Slightly more relevant are U.S. Pat. No. 5,384,029 of Campbell and French application 2,832,082 of Colas, assigned to Sedia, which both teach using a piezoelectric transducer for agitating or “stirring” the test fluid and cleaning the outer surface of a membrane that seals the transducer cavity—thus minimizing interference with the operation of a sensor that quantifies the presence of dissolved gas (e.g. oxygen) in wastewater or like liquid medium. Likewise relevant are European patent application 1,134,577 of Trainoff, assigned to Wyatt Technology Corporation and relating to cleaning the interior of a flow-through optical cell; U.S. Pat. No. 4,170,185 of Murphy, assigned to Lectret S. A. and directed to preventing marine fouling of a boat; and U.S. Pat. No. 5,724,186 of Collier, which concerns removing raindrops from automotive side-view mirrors.
Among several significant differences between these five references and the environments of interest to the present inventors is that none of these prior documents involves cleaning of either an active transducing surface of a sensor, or a rigid window surface for transmitting electromagnetic radiation or acoustic vibration. Other important distinctions will be seen later in this document.
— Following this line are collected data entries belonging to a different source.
(* ===== verification/CssTokens.v ===== *)
(** * CSS tokens: [LibWeb/CSS/CharacterTypes.h], [Number.h], [Serialize.cpp] and
      [Parser/Token.{h,cpp}]

    Code points are [Z], with [TOKENIZER_EOF] for the end of the input; strings
    are their UTF-8 bytes, and the value of a number is the bits of a double. *)

From S2P Require Import Prelude CharacterTypes Utf8 MemMem Strings Tokens Wtf8 PatternTokenizer.
From S2P Require Import FloatTables FloatToDecimal FloatFacts FloatExact FloatTheorems FloatFormat.
Local Open Scope Z_scope.

(** ** Classes of code points *)

Definition is_digit (code_point : Z) : bool := (0x30 <=? code_point) && (code_point <=? 0x39).
Definition is_hex_digit (code_point : Z) : bool :=
  is_digit code_point || ((0x41 <=? code_point) && (code_point <=? 0x46)) || ((0x61 <=? code_point) && (code_point <=? 0x66)).
Definition is_ident_start_code_point (code_point : Z) : bool :=
  is_ascii_alpha code_point || (negb (is_ascii code_point) && is_unicode code_point) || (code_point =? ch "_").
Definition is_ident_code_point (code_point : Z) : bool :=
  is_ident_start_code_point code_point || is_ascii_digit code_point || (code_point =? ch "-").
Definition is_non_printable_code_point (code_point : Z) : bool :=
  (code_point <=? 0x8) || (code_point =? 0xB) || ((0xE <=? code_point) && (code_point <=? 0x1F)) || (code_point =? 0x7F).
Definition is_newline (code_point : Z) : bool := code_point =? 0xA.
Definition is_whitespace (code_point : Z) : bool := is_newline code_point || (code_point =? 9) || (code_point =? 32).
Definition is_greater_than_maximum_allowed_code_point (code_point : Z) : bool := 0x10FFFF <? code_point.

(** ** Tokens *)

Inductive NumberType := NumberType_Number | NumberType_IntegerWithExplicitSign | NumberType_Integer.
Record Number := { number_type : NumberType; number_bits : Z }.
Definition default_number : Number := {| number_type := NumberType_Number; number_bits := 0 |}.

Inductive TokenType :=
| Invalid | EndOfFile | Ident | Function_ | AtKeyword | Hash | String_ | BadString | Url | BadUrl | Delim | Number_ | Percentage | Dimension
| Whitespace | CDO | CDC | Colon | Semicolon | Comma | OpenSquare | CloseSquare | OpenParen | CloseParen | OpenCurly | CloseCurly.

#[export] Instance token_type_eq_dec : EqDecision TokenType.
Proof. solve_decision. Defined.

Inductive HashType := HashId | HashUnrestricted.

Record Position := { line : nat; column : nat }.
Definition start_of_text : Position := {| line := 0; column := 0 |}.

Record Token := {
  m_type : TokenType;
  m_value : bytes;
  m_number_value : Number;
  m_hash_type : HashType;
  m_original_source_text : bytes;
  m_start_position : Position;
  m_end_position : Position
}.

Definition token_is (token : Token) (type : TokenType) : bool := bool_decide (m_type token = type).

(** A token with the defaults of the members *)
Definition plain_token (type : TokenType) (value : bytes) (number : Number) (hash_type : HashType) (original_source_text : bytes) : Token :=
  {| m_type := type; m_value := value; m_number_value := number; m_hash_type := hash_type;
     m_original_source_text := original_source_text; m_start_position := start_of_text; m_end_position := start_of_text |}.

(** The types that [Token::create] accepts *)
Definition has_no_value (type : TokenType) : bool :=
  match type with
  | Invalid | EndOfFile | BadString | BadUrl | CDO | CDC | Colon | Semicolon | Comma | OpenSquare | CloseSquare | OpenParen | CloseParen
  | OpenCurly | CloseCurly => true
  | _ => false
  end.

Definition create_token (type : TokenType) (source : bytes) : res Token :=
  verify (has_no_value type) (Ret (plain_token type [] default_number HashUnrestricted source)).
Definition create_ident (ident source : bytes) : Token := plain_token Ident ident default_number HashUnrestricted source.
Definition create_function (name source : bytes) : Token := plain_token Function_ name default_number HashUnrestricted source.
Definition create_at_keyword (name source : bytes) : Token := plain_token AtKeyword name default_number HashUnrestricted source.
Definition create_hash (value : bytes) (hash_type : HashType) (source : bytes) : Token := plain_token Hash value default_number hash_type source.
Definition create_string (value source : bytes) : Token := plain_token String_ value default_number HashUnrestricted source.
Definition create_url (url source : bytes) : Token := plain_token Url url default_number HashUnrestricted source.
Definition create_number (value : Number) (source : bytes) : Token := plain_token Number_ [] value HashUnrestricted source.
Definition create_percentage (value : Number) (source : bytes) : Token := plain_token Percentage [] value HashUnrestricted source.
Definition create_dimension (value : Number) (unit source : bytes) : Token := plain_token Dimension unit value HashUnrestricted source.
Definition create_whitespace (source : bytes) : Token := plain_token Whitespace [] default_number HashUnrestricted source.

(** [String::from_code_point] *)
Definition from_code_point (code_point : Z) : res bytes := verify (is_unicode code_point) (Ret (code_point_to_utf8 code_point).1).

Definition create_delim (delim : Z) (source : bytes) : res Token :=
  let* value := from_code_point delim in
  Ret (plain_token Delim value default_number HashUnrestricted source).

Definition set_position_range (token : Token) (start end_ : Position) : Token :=
  {| m_type := m_type token; m_value := m_value token; m_number_value := m_number_value token; m_hash_type := m_hash_type token;
     m_original_source_text := m_original_source_text token; m_start_position := start; m_end_position := end_ |}.

Definition mirror_variant (token : Token) : TokenType :=
  match m_type token with
  | OpenCurly => CloseCurly
  | OpenSquare => CloseSquare
  | OpenParen => CloseParen
  | _ => Invalid
  end.

Definition bracket_string (token : Token) : bytes :=
  match m_type token with
  | OpenCurly => sv "{" | CloseCurly => sv "}" | OpenSquare => sv "[" | CloseSquare => sv "]" | OpenParen => sv "(" | CloseParen => sv ")"
  | _ => []
  end.

Definition bracket_mirror_string (token : Token) : bytes :=
  match m_type token with
  | OpenCurly => sv "}" | CloseCurly => sv "{" | OpenSquare => sv "]" | CloseSquare => sv "[" | OpenParen => sv ")" | CloseParen => sv "("
  | _ => []
  end.

(** ** Serializing *)

Definition escape_a_character (builder : bytes) (character : Z) : bytes := append_code_point (builder ++ [92]) character.

Definition escape_a_character_as_code_point (builder : bytes) (character : Z) : res bytes :=
  let* digits := format_hex character in
  Ret (builder ++ [92] ++ digits ++ [32]).

Definition is_control (character : Z) : bool := ((1 <=? character) && (character <=? 0x1F)) || (character =? 0x7F).

Section serialize.
Context `{Simdutf, SimdutfCount}.

(** One character of [serialize_an_identifier]; [length_] is the length of the
    identifier in code points. *)
Definition serialize_ident_character (first_character length_ : Z) (builder : bytes) (character : Z) : res bytes :=
  if character =? 0 then Ret (append_code_point builder 0xFFFD)
  else if is_control character then escape_a_character_as_code_point builder character
  else if sv_is_empty builder && (ch "0" <=? character) && (character <=? ch "9") then escape_a_character_as_code_point builder character
  else if (length builder =? 1)%nat && (first_character =? ch "-") && (ch "0" <=? character) && (character <=? ch "9")
  then escape_a_character_as_code_point builder character
  else if sv_is_empty builder && (character =? ch "-") && (length_ =? 1) then Ret (escape_a_character builder character)
  else if (0x80 <=? character) || (character =? ch "-") || (character =? ch "_") || ((ch "0" <=? character) && (character <=? ch "9"))
          || ((ch "A" <=? character) && (character <=? ch "Z")) || ((ch "a" <=? character) && (character <=? ch "z"))
  then Ret (append_code_point builder character)
  else Ret (escape_a_character builder character).

Fixpoint serialize_ident_characters (first_character length_ : Z) (builder : bytes) (characters : list Z) : res bytes :=
  match characters with
  | [] => Ret builder
  | character :: characters =>
      let* builder := serialize_ident_character first_character length_ builder character in
      serialize_ident_characters first_character length_ builder characters
  end.

(** [serialize_an_identifier(StringBuilder&, StringView)] *)
Definition serialize_an_identifier_into (builder ident : bytes) : res bytes :=
  let first_character := match ident with [] => 0 | b0 :: rest => deref_at b0 rest end in
  serialize_ident_characters first_character (utf8_length ident) builder (code_points ident).

(** [serialize_an_identifier(StringView)] *)
Definition serialize_an_identifier (ident : bytes) : res bytes := serialize_an_identifier_into [] ident.

Definition serialize_string_character (builder : bytes) (character : Z) : res bytes :=
  if character =? 0 then Ret (append_code_point builder 0xFFFD)
  else if is_control character then escape_a_character_as_code_point builder character
  else if (character =? 0x22) || (character =? 0x5C) then Ret (escape_a_character builder character)
  else Ret (append_code_point builder character).

Fixpoint serialize_string_characters (builder : bytes) (characters : list Z) : res bytes :=
  match characters with
  | [] => Ret builder
  | character :: characters =>
      let* builder := serialize_string_character builder character in
      serialize_string_characters builder characters
  end.

Definition serialize_a_string_into (builder string : bytes) : res bytes :=
  let* builder := serialize_string_characters (builder ++ [34]) (code_points string) in
  Ret (builder ++ [34]).

Definition serialize_a_string (string : bytes) : res bytes := serialize_a_string_into [] string.

Definition serialize_a_url_into (builder url : bytes) : res bytes :=
  let* builder := serialize_a_string_into (builder ++ sv "url(") url in
  Ret (builder ++ [ch ")"]).

Definition serialize_a_url (url : bytes) : res bytes := serialize_a_url_into [] url.

(** [Token::to_string] *)
Definition token_to_string (token : Token) : res bytes :=
  let text_of_number := format_double (number_bits (m_number_value token)) in
  match m_type token with
  | EndOfFile | BadString => Ret []
  | Ident => serialize_an_identifier (m_value token)
  | Function_ => let* name := serialize_an_identifier (m_value token) in Ret (name ++ sv "(")
  | AtKeyword => let* name := serialize_an_identifier (m_value token) in Ret (sv "@" ++ name)
  | Hash =>
      match m_hash_type token with
      | HashId => let* value := serialize_an_identifier (m_value token) in Ret (sv "#" ++ value)
      | HashUnrestricted => Ret (sv "#" ++ m_value token)
      end
  | String_ => serialize_a_string (m_value token)
  | Url => serialize_a_url (m_value token)
  | BadUrl => Ret (sv "url()")
  | Delim => Ret (m_value token)
  | Number_ => text_of_number
  | Percentage => let* text := text_of_number in Ret (text ++ sv "%")
  | Dimension => let* text := text_of_number in Ret (text ++ m_value token)
  | Whitespace => Ret (sv " ")
  | CDO => Ret (sv "<!--")
  | CDC => Ret (sv "-->")
  | Colon => Ret (sv ":")
  | Semicolon => Ret (sv ";")
  | Comma => Ret (sv ",")
  | OpenSquare => Ret (sv "[")
  | CloseSquare => Ret (sv "]")
  | OpenParen => Ret (sv "(")
  | CloseParen => Ret (sv ")")
  | OpenCurly => Ret (sv "{")
  | CloseCurly => Ret (sv "}")
  | Invalid => Crash
  end.

End serialize.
These twin problems of biofouling and chemical deposition have been well known for at least a half-century, but—as will also be seen—the present invention is the first to deal with either problem in a fully effective way.
To reduce the interfering effects of interfacial contact impedance, conductivity electrodes are typically platinized—that is, electrodeposited with a layer of mossy and weakly adhering microparticles of platinum. Such layers have dendritic structures, and due to their black appearance they are commonly called “platinum black.” Platinizing increases the electrode surface area greatly, thereby reducing the contact impedance of the electrode-electrolyte interface.
As can be now understood, the prior art does provide useful capabilities of measuring instruments and other equipment in immersed environments. Nevertheless the art has left important refinements to be desired in the area of longevity of measuring apparatus for best performance underwater, and likewise more generally longevity of other types of devices and other liquid environments.